O Juizado Especial da Fazenda Pública de Vila Velha julgou procedente a ação movida pelo escritório Amarildo Santos Advogados Associados em nome do professor L.S. contra o município, determinando o pagamento retroativo da progressão funcional por titulação. A decisão condena a administração municipal a quitar os valores devidos desde a data do protocolo do pedido de mudança de nível, em outubro de 2023, até o efetivo deferimento em novembro de 2024, acrescidos de juros e correção monetária conforme entendimento consolidado pelo Superior Tribunal de Justiça (Tema 905/STJ).
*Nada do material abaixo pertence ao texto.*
(** What a pass over the rest of a chain leaves behind. *)
Definition pass_traces (rest entered : list CompiledRegistration) (st : PipelineState) (pass : Pass) (evs : list Event) : Prop :=
  match pass with
  | Finished r => traces (Asking rest entered st) evs (Done r)
  | Redirected st' entered' chain => traces (Asking rest entered st) evs (Asking chain entered' st') /\
      ps_Redirects st' = ps_Redirects st + 1 /\ ps_Redirects st < e_maxRedirects e /\ ps_Cursor st' = 0 /\
      selected (e_plan e) st' chain
  | Passed st' entered' => traces (Asking rest entered st) evs (Asking [] entered' st')
  end.

(** Prepending a step to a pass. *)
Lemma pass_step c rest entered st l entered' st' pass evs :
  step (Asking (c :: rest) entered st) l (Asking rest entered' st') -> ps_Redirects st' = ps_Redirects st ->
  pass_traces rest entered' st' pass evs -> pass_traces (c :: rest) entered st pass (l ++ evs).
Proof.
  intros Hs Hr. destruct pass; simpl.
  - intros Ht. by eapply traces_step.
  - rewrite Hr. intros (Ht & Hrest). split; [by eapply traces_step|done].
  - intros Ht. by eapply traces_step.
Qed.

(** Ending a pass by unwinding. *)
Lemma finish_unwind rest entered st l ctx envelope stack outcome failure :
  step (Asking rest entered st) l (Unwinding envelope (rev stack) outcome failure) ->
  emits (finish (unwind e ctx envelope stack outcome failure)) (fun pass evs => pass_traces rest entered st pass (l ++ evs)).
Proof.
  intros Hs. unfold finish. eapply emits_bind; [apply unwind_spec|]. intros r e1 Ht. apply emits_ret. simpl.
  rewrite app_nil_r. by eapply traces_step.
Qed.

Lemma suspend_spec ctx caller original saved f c :
  emits (suspend ctx caller original saved f c) (fun r evs => exists answer, evs = [ESave saved c answer] /\ deferred answer r).
Proof.
  unfold suspend. apply emits_host_bind. intros [id err]. apply emits_emit_bind.
  destruct err as [err|], (str_eqb id "") eqn:Eid; cbn [negb]; apply emits_ret; eexists (id, _); (split; [done|]);
    [apply str_eqb_eq in Eid as ->|apply str_eqb_neq in Eid|apply str_eqb_eq in Eid as ->|apply str_eqb_neq in Eid];
    by constructor.
Qed.

Lemma finish_suspend c rest entered st ctx caller original index chain d f :
  asks c = true -> d_Action d = Defer -> e_continuations e = true -> drop index chain = c :: rest ->
  (plan_ok (e_plan e) -> Forall (known (e_plan e)) chain) ->
  emits (finish (suspend ctx caller original (defer_state caller original st index chain (entered ++ [c]) c) f c))
    (fun pass evs => pass_traces (c :: rest) entered st pass (ECall c (ask st c) (Ok d) :: evs)).
Proof.
  intros Hc Hd Hcont Hdrop Hknown. unfold finish. eapply emits_bind; [apply suspend_spec|].
  intros r e1 (answer & -> & Hr). apply emits_ret. simpl. apply traces_one. apply StepSuspend; [done|done|by rewrite Hcont| |done].
  exists chain. assert (index < length chain)%nat as Hlt.
  { apply (f_equal length) in Hdrop. rewrite length_drop in Hdrop. simpl in Hdrop. lia. }
  split_and!; try done; simpl; [lia..|].
  replace (Z.to_nat (Z.of_nat index + 1)) with (index + 1)%nat by lia. by rewrite <- drop_drop, Hdrop.
Qed.

Lemma walk_spec ctx caller original chain index rest st entered : drop index chain = rest ->
  (plan_ok (e_plan e) -> Forall (known (e_plan e)) chain) ->
  emits (walk e ctx caller original chain index rest st entered) (pass_traces rest entered st).
Proof.
  revert index st entered. induction rest as [|c rest IH]; intros index st entered Hdrop Hknown; cbn [walk].
  { apply emits_ret. constructor. }
  assert (drop (S index) chain = rest) as Hnext by (rewrite <- (Nat.add_1_r index), <- drop_drop, Hdrop; done).
  fold (asks c). destruct (asks c) eqn:Hc; cbn [negb].
  2:{ eapply emits_impl; [by apply IH|]. intros pass evs Hp. apply (pass_step c rest entered st [] (entered ++ [c]) st); [by apply StepEnter|done|done]. }
  eapply emits_bind; [apply call_spec|]. intros answer e1 [-> Ha]. fold (ask st c) in Ha |- *.
  destruct answer as [d|err]; [|apply (finish_unwind _ _ _ [_]), StepStop; [done|constructor]].
  pose proof (accepted_action _ _ _ Ha) as Hact.
  destruct (str_eqb (d_Action d) Continue) eqn:E1.
  { apply str_eqb_eq in E1. eapply emits_impl; [by apply IH|]. intros pass evs Hp.
    apply (pass_step c rest entered st [_] (entered ++ [c]) st); [by apply StepContinue|done|done]. }
  destruct (str_eqb (d_Action d) Modify) eqn:E2.
  { apply str_eqb_eq in E2. destruct (ApplyPatch _ _ _) as [envelope|err] eqn:Hp.
    - eapply emits_impl; [by apply IH|]. intros pass evs Ht.
      apply (pass_step c rest entered st [_] (entered ++ [c]) (set_Envelope st envelope)); [by apply StepModify|done|done].
    - apply (finish_unwind _ _ _ [_]), StepStop; [done|]. by apply StopModify. }
  destruct (str_eqb (d_Action d) Reject) eqn:E3.
  { apply str_eqb_eq in E3. destruct (accepted_reject _ _ _ Ha E3) as [f Hf]. rewrite Hf.
    apply (finish_unwind _ _ _ [_]), StepStop; [done|]. by apply StopReject. }
  destruct (str_eqb (d_Action d) Respond) eqn:E4.
  { apply str_eqb_eq in E4. apply (finish_unwind _ _ _ [_]), StepStop; [done|]. by apply StopRespond. }
  destruct (str_eqb (d_Action d) Redirect) eqn:E5.
  { apply str_eqb_eq in E5. destruct (accepted_redirect _ _ _ Ha E5) as (Hop & t & Ht & Href). rewrite Ht.
    destruct (_ || _) eqn:Hloop.
    { apply (finish_unwind _ _ _ [_]), StepStop; [done|]. eapply StopRedirect; [done..|].
      apply orb_true_iff in Hloop as [Hmax|Hvisited]; [left; lia|right; by apply PlanProps.contains_elem]. }
    apply orb_false_iff in Hloop as [Hmax Hvisited]. rewrite Z.leb_gt in Hmax.
    apply not_true_iff_false in Hvisited. rewrite PlanProps.contains_elem in Hvisited.
    eapply emits_bind; [apply selectChain_spec|]. intros [chain'|err] e2.
    - intros [-> Hsel]. apply emits_ret. rewrite app_nil_r. simpl. split_and!; [|done..].
      apply traces_one. by eapply StepRedirect.
    - intros [-> Hun]. apply (finish_unwind _ _ _ [_]). by eapply StepUnresolved. }
  destruct (str_eqb (d_Action d) Defer) eqn:E6.
  { apply str_eqb_eq in E6. destruct (e_continuations e) eqn:Econt; cbn [negb].
    - destruct (accepted_defer _ _ _ Ha E6) as [_ [f Hf]]. rewrite Hf. by apply finish_suspend.
    - apply (finish_unwind _ _ _ [_]), StepStop; [done|]. apply StopDefer; [done|]. rewrite Econt. by intros []. }
  apply str_eqb_neq in E1, E2, E3, E4, E5, E6. set_solver.
Qed.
Na sentença, o juiz destacou que a progressão funcional é um direito adquirido no momento em que o servidor cumpre os requisitos legais, sendo ato de natureza declaratória, e não constitutiva. Assim, a demora da administração em regulamentar ou analisar o pedido não pode prejudicar o servidor.
O município alegou que a nova legislação (Lei nº 6.773/2022) e o edital publicado em agosto de 2024 não autorizariam o pagamento retroativo, mas o argumento foi negado pelo juízo, que seguiu a jurisprudência pacificada pelo do STJ.

O advogado Marcelo Henrique Ramos, do escritório Amarildo e Santos Advogados Associados, especialista em magistério público, comentou a decisão:
"Esse julgamento reafirma que o direito do professor nasce no momento em que ele cumpre os requisitos para a progressão. A demora da administração não pode servir de justificativa para negar valores que já integram o patrimônio jurídico do servidor. É uma vitória importante para a categoria e para a segurança jurídica."